Au Sénégal, le prix du pain est fixé par l’Etat. Arguant d’une augmentation du prix du blé, avec un sac de farine (50 kg) passé de 14 600 F CFA (22 euros) à 20 600 F CFA (31 euros), les boulangers réclamaient depuis un mois une augmentation du prix de la baguette de pain de 210 grammes. Devant le refus des autorités, ils avaient ensuite tenté un coup de force en décidant de manière unilatérale une hausse de 25 % du prix du pain le 16 septembre 2010. L’État a alors immédiatement réagi en envoyant des patrouilles pour opérer des saisies de marchandise chez les boulangers récalcitrants, et faire respecter le prix réglementaire.

Les boulangers ont alors entamé une grève de plusieurs jours, suivie par la majorité des cinq cents boulangers membres de La Fédération Nationale des Boulangers du Sénégal (FNBS), et privant ainsi les sénégalais de leur pain quotidien.

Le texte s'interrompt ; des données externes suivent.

(** Equality of explicit lists, entry by entry. *)
Ltac list_cong :=
  repeat lazymatch goal with
    | |- _ :: _ = _ :: _ => apply (f_equal2 (@cons Z))
    | |- [] = [] => reflexivity
    end.
(** Evaluate powers of two. *)
Ltac pow2 :=
  repeat match goal with
    | |- context [2 ^ ?n] =>
        let v := eval vm_compute in (2 ^ n) in
        lazymatch v with Zpos _ => change (2 ^ n) with v end
    end.
(** Bit expressions over small values to arithmetic. *)
Ltac bits_side := pow2; dlia.
Ltac bits_step :=
  match goal with
  | |- context [Z.lor ?a (Z.shiftl ?b ?n)] =>
      lazymatch a with context [Z.lor _ _] => fail | _ => idtac end;
      rewrite (lor_shl a b n) by first [lia|bits_side]
  | |- context [Z.lor ?a (u8 (Z.shiftl ?b ?n))] =>
      lazymatch a with context [Z.lor _ _] => fail | _ => idtac end;
      rewrite (lor_u8_shl a b n) by first [lia|bits_side]
  end.
Ltac bits_arith :=
  repeat match goal with
    | |- context [u32 (Z.shiftl ?b ?n)] => rewrite (u32_shl b n) by first [lia|bits_side]
    | |- context [s32 (Z.shiftl ?b ?n)] => rewrite (s32_shl b n) by first [lia|bits_side]
    end;
  rewrite ?Z.shiftr_div_pow2 by lia; repeat bits_step;
  rewrite ?Z.shiftl_mul_pow2 by lia; pow2.

Lemma written_all (x r : list Z) : length x = length r -> written x r = x.
Proof. intros H. unfold written. rewrite H, drop_all. apply app_nil_r. Qed.

(** Name the input values of a block, with their ranges. *)
Ltac gen_lookups :=
  repeat match goal with
    | |- context [?b !!! (?w * ?i + ?k)%nat] => generalize dependent (b !!! (w * i + k)%nat)
    end; intros.

(** [n] loop steps that store the block [g i] of [w] entries. *)
Lemma pack_loop_written w n (body : nat -> list Z -> list Z) (g : nat -> list Z) (r : list Z) :
  (forall i t, (i < n)%nat -> body i t = blit t (w * i) (g i)) ->
  (forall i, length (g i) = w) -> (w * n <= length r)%nat ->
  for_ 0 n body r = written (concat (map g (seq 0 n))) r.
Proof.
  intros Hb Hg Hr. rewrite (for_ext _ _ _ (fun i t => blit t (w * i) (g i))).
  - by rewrite for_blit_blocks by (done || lia).
  - intros i t Hi. apply Hb. lia.
Qed.
Lemma pack_loop w n (body : nat -> list Z -> list Z) (g : nat -> list Z) (r : list Z) :
  (forall i t, (i < n)%nat -> body i t = blit t (w * i) (g i)) ->
  (forall i, length (g i) = w) -> length r = (w * n)%nat ->
  for_ 0 n body r = concat (map g (seq 0 n)).
Proof.
  intros Hb Hg Hr. rewrite (pack_loop_written w n _ g) by (done || lia). apply written_all.
  by rewrite (concat_blocks_length w).
Qed.

(** The [w] entries of block [i]. *)
Definition chunk (w : nat) (l : list Z) (i : nat) : list Z :=
  map (fun k => l !!! (w * i + k)%nat) (seq 0 w).

(** Reading back block by block. *)
Lemma blocks_roundtrip w v n (g : nat -> list Z) (u : list Z -> nat -> list Z) (a : list Z) :
  (forall i, length (g i) = w) -> length a = (v * n)%nat ->
  (forall b i, (i < n)%nat -> chunk w b i = g i -> u b i = chunk v a i) ->
  concat (map (u (concat (map g (seq 0 n)))) (seq 0 n)) = a.
Proof.
  intros Hg Ha Hrt. set (b := concat (map g (seq 0 n))).
  rewrite <- (concat_self v n a (fun i k => a !!! (v * i + k)%nat) Ha) by done.
  f_equal. apply map_ext_in. intros i [_ Hi]%in_seq. apply Hrt; [done|].
  unfold chunk. pose proof (map_seq_slice (g i) 0 w ltac:(rewrite Hg; lia)) as E.
  rewrite drop_0, take_ge in E by (rewrite Hg; lia). rewrite <- E.
  apply map_ext_in. intros k [_ Hk]%in_seq. by apply lookup_concat_blocks.
Qed.

(** A chunk of inputs with its ranges. *)
Lemma chunk_range (P : Z -> Prop) (l : list Z) w n i :
  Forall P l -> length l = (w * n)%nat -> (i < n)%nat ->
  forall k, (k < w)%nat -> P (l !!! (w * i + k)%nat).
Proof.
  intros HP Hl Hi k Hk. apply Forall_get; [done|]. rewrite Hl.
  assert (w * (i + 1) <= w * n)%nat by (apply Nat.mul_le_mono_l; lia). lia.
Qed.

(** Specialise a bounded statement at [0 .. n - 1]. *)
Ltac instances H n :=
  lazymatch n with
  | O => clear H
  | S ?m => pose proof (H m ltac:(lia)); instances H m
  end.

(** *** Three bits: [ETA - a] *)
Section eta.
Definition eta_range (x : Z) : Prop := - ETA <= x <= ETA.
Definition eta_block (a : Poly) (i : nat) : list Z :=
  let t k := 2 - a !!! (8 * i + k)%nat in
  [ t 0%nat + 8 * t 1%nat + 64 * (t 2%nat mod 4);
    t 2%nat / 4 + 2 * t 3%nat + 16 * t 4%nat + 128 * (t 5%nat mod 2);
    t 5%nat / 2 + 4 * t 6%nat + 32 * t 7%nat ].
Definition eta_ublock (b : list Z) (i : nat) : list Z :=
  let b k := b !!! (3 * i + k)%nat in
  [ 2 - b 0%nat mod 8; 2 - b 0%nat / 8 mod 8; 2 - (b 0%nat / 64 + 4 * (b 1%nat mod 2));
    2 - b 1%nat / 2 mod 8; 2 - b 1%nat / 16 mod 8;
    2 - (b 1%nat / 128 + 2 * (b 2%nat mod 4)); 2 - b 2%nat / 4 mod 8; 2 - b 2%nat / 32 ].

Une réunion de concertation réunissant les autorités, les associations de consommateurs et la FNBS, a donc été organisée jeudi 23 septembre 2010 par le Conseil Régional de la Consommation de Dakar. Au sortir de cette réunion, deux nouveaux formats de pain dit « social » de 120 et de 180 grammes, coûtant respectivement 100 francs CFA (0.15 euros) et 150 francs CFA(0.23 euros), ont été proposés. Pour Oumar Ly, chef du Service Régional du Commerce de Dakar, « ces nouveaux formats permettront ainsi d’intégrer la hausse de la farine sur le prix du pain sans que le consommateur ne soit affecté ».

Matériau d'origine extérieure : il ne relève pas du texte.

(** ** Matrix entries *)
Lemma accepted3_app l r : (length l mod 3 = 0)%nat -> accepted3 (l ++ r) = accepted3 l ++ accepted3 r.
Proof.
  revert l. fix IH 1. intros [|b0 [|b1 [|b2 l]]] Hl; try done.
  cbn [app accepted3]. rewrite IH; [by destruct (_ <? _)|].
  cbn [length] in Hl. replace (S (S (S (length l)))) with (length l + 1 * 3)%nat in Hl by lia.
  by rewrite Nat.Div0.mod_add in Hl.
Qed.

Definition entry_nonce (i j : nat) : Z := u16 (u16 (Z.shiftl (Z.of_nat i) 8) + Z.of_nat j).

Section entry.
Context (rho : list Z) (i j : nat) (Hs : bytes rho) (Hl : length rho = SEED_BYTES).
Let m := rho ++ nonce_bytes (entry_nonce i j).

(** The coefficients available after [k] refills: the first 840 bytes of the
    stream, then the bytes from offset 842 on. *)
Definition entry_accepted (k : nat) : list Z :=
  accepted3 (SHAKE128 (rho ++ nonce_bytes (entry_nonce i j)) 840) ++
  accepted3 (drop 842 (SHAKE128 (rho ++ nonce_bytes (entry_nonce i j)) (842 + 168 * k))).

Local Lemma entry_seed_bytes : bytes m.
Proof. by apply seeded_bytes. Qed.

Lemma entry_accepted_S k :
  entry_accepted (S k) =
    entry_accepted k ++ accepted3 (drop (842 + 168 * k) (SHAKE128 m (842 + 168 * k + 168))).
Proof.
  unfold entry_accepted. fold m. rewrite <- app_assoc. f_equal.
  replace (842 + 168 * S k)%nat with (842 + 168 * k + 168)%nat by lia.
  rewrite (SHAKE128_snoc m (842 + 168 * k) 168) by apply entry_seed_bytes.
  rewrite drop_app_le by (rewrite SHAKE128_length by apply entry_seed_bytes; lia).
  rewrite accepted3_app.
  - do 2 f_equal. rewrite <- SHAKE128_snoc by apply entry_seed_bytes. done.
  - rewrite length_drop, SHAKE128_length by apply entry_seed_bytes.
    replace (842 + 168 * k - 842)%nat with (56 * k * 3)%nat by lia. apply Nat.Div0.mod_mul.
Qed.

Mais, le son de cloche est différent du côté des boulangers. Selon, Amadou Gaye, président de la FNBS, « l’accord porte uniquement sur le grammage de 0,83franc Cfa le gramme. Mais nous restons sur la position consistant à vendre la baguette de 210g à 175 francs Cfa ». Et de rajouter, sur un ton déterminé : « dans l’attente du Premier ministre Souleymane Ndéné Ndiaye, pour qu’il prenne le dossier en main, nous allons arrêter la distribution en ne vendant le pain qu’au niveau des boulangeries».

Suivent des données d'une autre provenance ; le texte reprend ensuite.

(* ===== verification/SigCodec.v ===== *)
(** * The signature encoding

    The hint is stored as the positions of its ones, row after row, and a running
    count per row.  The encoder and the decoder are inverse to each other: a byte
    string that the decoder accepts is the only encoding of what it decodes to. *)
From stdpp Require Import sorting.
From S2P Require Import Prelude CInt Constants Rounding Poly Packing Sampling PolyVec Sign.

(** ** Rows and positions *)
Definition ones (row : Poly) : list nat := filter (fun j => row !!! j <> 0) (seq 0 N).
Definition row_of (ps : list nat) : Poly := map (fun j => if decide (j ∈ ps) then 1 else 0) (seq 0 N).
Definition bit_row (row : Poly) : Prop := length row = N /\ Forall (fun x => x = 0 \/ x = 1) row.
Definition positions (ps : list nat) : Prop := StronglySorted lt ps /\ Forall (fun p => (p < N)%nat) ps.

Lemma seq_sorted lo n : StronglySorted lt (seq lo n).
Proof.
  revert lo. induction n as [|n IH]; intros lo; cbn [seq]; [constructor|].
  constructor; [apply IH|]. apply list.Forall_forall. intros x [k Hk]%list_elem_of_In%in_seq. lia.
Qed.
Lemma filter_sorted (P : nat -> Prop) `{!forall x, Decision (P x)} l :
  StronglySorted lt l -> StronglySorted lt (filter P l).
Proof.
  induction 1 as [|x l Hl IH Hx]; [constructor|]. rewrite filter_cons. destruct (decide (P x)); [|done].
  constructor; [done|]. rewrite list.Forall_forall in Hx |- *. intros y [_ Hy]%list_elem_of_filter. by apply Hx.
Qed.

Lemma sorted_NoDup l : StronglySorted lt l -> NoDup l.
Proof.
  induction 1 as [|x l Hl IH Hx]; constructor; [|done]. intros Hin.
  rewrite list.Forall_forall in Hx. specialize (Hx x Hin). lia.
Qed.

Lemma elem_of_ones row j : j ∈ ones row <-> (j < N)%nat /\ row !!! j <> 0.
Proof.
  unfold ones. rewrite list_elem_of_filter, list_elem_of_In, in_seq. split; intros; split; intuition lia.
Qed.
Lemma ones_positions row : positions (ones row).
Proof.
  split; [apply filter_sorted, seq_sorted|]. apply list.Forall_forall. intros j Hj.
  by apply elem_of_ones in Hj as [? _].
Qed.

Lemma row_of_get ps j : (j < N)%nat -> row_of ps !!! j = if decide (j ∈ ps) then 1 else 0.
Proof.
  intros Hj. unfold row_of. by rewrite lookup_total_map_seq.
Qed.
Lemma row_of_bits ps : bit_row (row_of ps).
Proof.
  unfold bit_row, row_of. rewrite length_map, length_seq. split; [done|].
  apply list.Forall_forall. intros x [j [-> _]]%list_elem_of_fmap. case_decide; auto.
Qed.

Lemma row_of_ones row : bit_row row -> row_of (ones row) = row.
Proof.
  intros [Hl Hb]. apply (list_eq_total _ _ N); [apply row_of_bits|done|]. intros j Hj.
  rewrite row_of_get by done. pose proof (Forall_get _ _ j Hb ltac:(by rewrite Hl)) as Hbit. cbv beta in Hbit.
  case_decide as Hd; rewrite elem_of_ones in Hd.
  - destruct Hbit as [E|E]; [|done]. by destruct Hd.
  - destruct Hbit as [E|E]; [done|]. exfalso. apply Hd. rewrite E. done.
Qed.

Lemma ones_row_of ps : positions ps -> ones (row_of ps) = ps.
Proof.
  intros [Hs Hp]. apply (StronglySorted_unique_strong lt).
  - intros. lia.
  - apply ones_positions.
  - done.
  - apply NoDup_Permutation.
    + apply sorted_NoDup, ones_positions.
    + by apply sorted_NoDup.
    + intros j. rewrite elem_of_ones. split.
      * intros [Hj H]. rewrite row_of_get in H by done. by case_decide.
      * intros Hj. rewrite list.Forall_forall in Hp. specialize (Hp j Hj). split; [done|].
        rewrite row_of_get by done. by rewrite decide_True.
Qed.

(** Writing ones into a row of zeros. *)
Definition write_ones (ps : list nat) (row : Poly) : Poly := fold_left (fun r p => <[p := 1]> r) ps row.
Lemma write_ones_get ps row j : (j < length row)%nat ->
  length (write_ones ps row) = length row /\
  write_ones ps row !!! j = if decide (j ∈ ps) then 1 else row !!! j.
Proof.
  unfold write_ones. revert row. induction ps as [|p ps IH]; intros row Hj; [done|]. cbn [fold_left].
  destruct (IH (<[p:=1]> row) ltac:(by rewrite length_insert)) as [Hl Hg].
  rewrite Hl, Hg, length_insert. split; [done|].
  destruct (decide (j ∈ ps)) as [Hin|Hin].
  { rewrite decide_True; [done|]. by right. }
  destruct (decide (j = p)) as [->|Hne].
  - rewrite decide_True by left. by apply list_lookup_total_insert_eq.
  - rewrite decide_False by (intros [|]%elem_of_cons; done). by apply list_lookup_total_insert_ne.
Qed.
Lemma write_ones_zero ps : write_ones ps (replicate N 0) = row_of ps.
Proof.
  apply (list_eq_total _ _ N).
  - by rewrite (proj1 (write_ones_get ps (replicate N 0) 0 ltac:(rewrite length_replicate; unfold N; lia))), length_replicate.
  - apply row_of_bits.
  - intros j Hj. rewrite (proj2 (write_ones_get ps (replicate N 0) j ltac:(by rewrite length_replicate))).
    rewrite row_of_get by done. case_decide; [done|].
    by apply lookup_total_replicate_2.
Qed.

(** ** The hint bytes

    [all_ones h i] are the positions of the first [i] rows, one row after the
    other; the encoding is these, zeros up to [OMEGA], and the count after each row. *)
Definition all_ones (h : PolyVec) (i : nat) : list nat := concat (map ones (take i h)).
Definition hint_bytes (h : PolyVec) : list Z :=
  map Z.of_nat (all_ones h K) ++ replicate (OMEGA - length (all_ones h K)) 0 ++
  map (fun i => Z.of_nat (length (all_ones h (S i)))) (seq 0 K).
Definition hint_ok (h : PolyVec) : Prop :=
  length h = K /\ Forall bit_row h /\ (length (all_ones h K) <= OMEGA)%nat.

Lemma all_ones_S h i : (i < length h)%nat -> all_ones h (S i) = all_ones h i ++ ones (h !!! i).
Proof.
  intros Hi. unfold all_ones. destruct (lookup_lt_is_Some_2 h i Hi) as [x Hx].
  rewrite (take_S_r _ _ _ Hx), map_app, concat_app, (list_lookup_total_correct _ _ _ Hx).
  cbn [map concat]. by rewrite app_nil_r.
Qed.
Lemma all_ones_insert h i j row : (i <= j)%nat -> all_ones (<[j := row]> h) i = all_ones h i.
Proof. intros Hi. unfold all_ones. by rewrite take_insert_ge. Qed.
Lemma all_ones_le h i n : (i <= n)%nat -> exists l, all_ones h n = all_ones h i ++ l.
Proof.
  intros Hi. unfold all_ones. exists (concat (map ones (drop i (take n h)))).
  rewrite <- concat_app, <- map_app. do 2 f_equal. rewrite <- (take_drop i (take n h)) at 1.
  by rewrite take_take, Nat.min_l.
Qed.
Lemma all_ones_length_le h i n : (i <= n)%nat -> (length (all_ones h i) <= length (all_ones h n))%nat.
Proof. intros Hi. destruct (all_ones_le h i n Hi) as [l ->]. rewrite length_app. lia. Qed.
Lemma all_ones_lt h i : Forall (fun p => (p < N)%nat) (all_ones h i).
Proof.
  unfold all_ones. generalize (take i h) as rows. induction rows as [|row rows IH]; [constructor|].
  apply Forall_app_2; [apply ones_positions|exact IH].
Qed.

Le « pain de brousse » a le vent en poupe

Cette grève des boulangers n’a pas fait que des malheureux. Les populations ont redécouvert les charmes du « pain de brousse », le fameux « Tapa-lapa ». Sa composition varie selon les endroits, mais on y retrouve toujours de la farine de blé et l’ajout à hauteur d’environ 20% de farines locales, à base de mais, de mil et parfois de niébé (variante du haricot). Dans les marchés de banlieue, les vendeurs ont vu leurs chiffres d’affaires exploser. La vente de ce pain de brousse, officiellement interdite, est mollement réprimée par les autorités, au grand dam des boulangers qui y voient une concurrence déloyale. Pourtant, les conditions sanitaires de production de ces pains de brousse sont plus que douteuses et devraient inquiéter les autorités.

Depuis cette réunion du 23 septembre 2010, c’est le statu quo, et les boulangers fourbissent leurs armes pour mener d’autres actions d’éclat. Les sénégalais étant volontiers frondeurs et prompts à sortir des pancartes et des brassards rouges, il y a peu de chance que le Président Wade cède aux exigences des boulangers. Surtout dans le contexte social actuel particulièrement explosif, marqué par des délestages d’électricité, des pénuries de gaz et une hausse des prix du lait et de l’huile.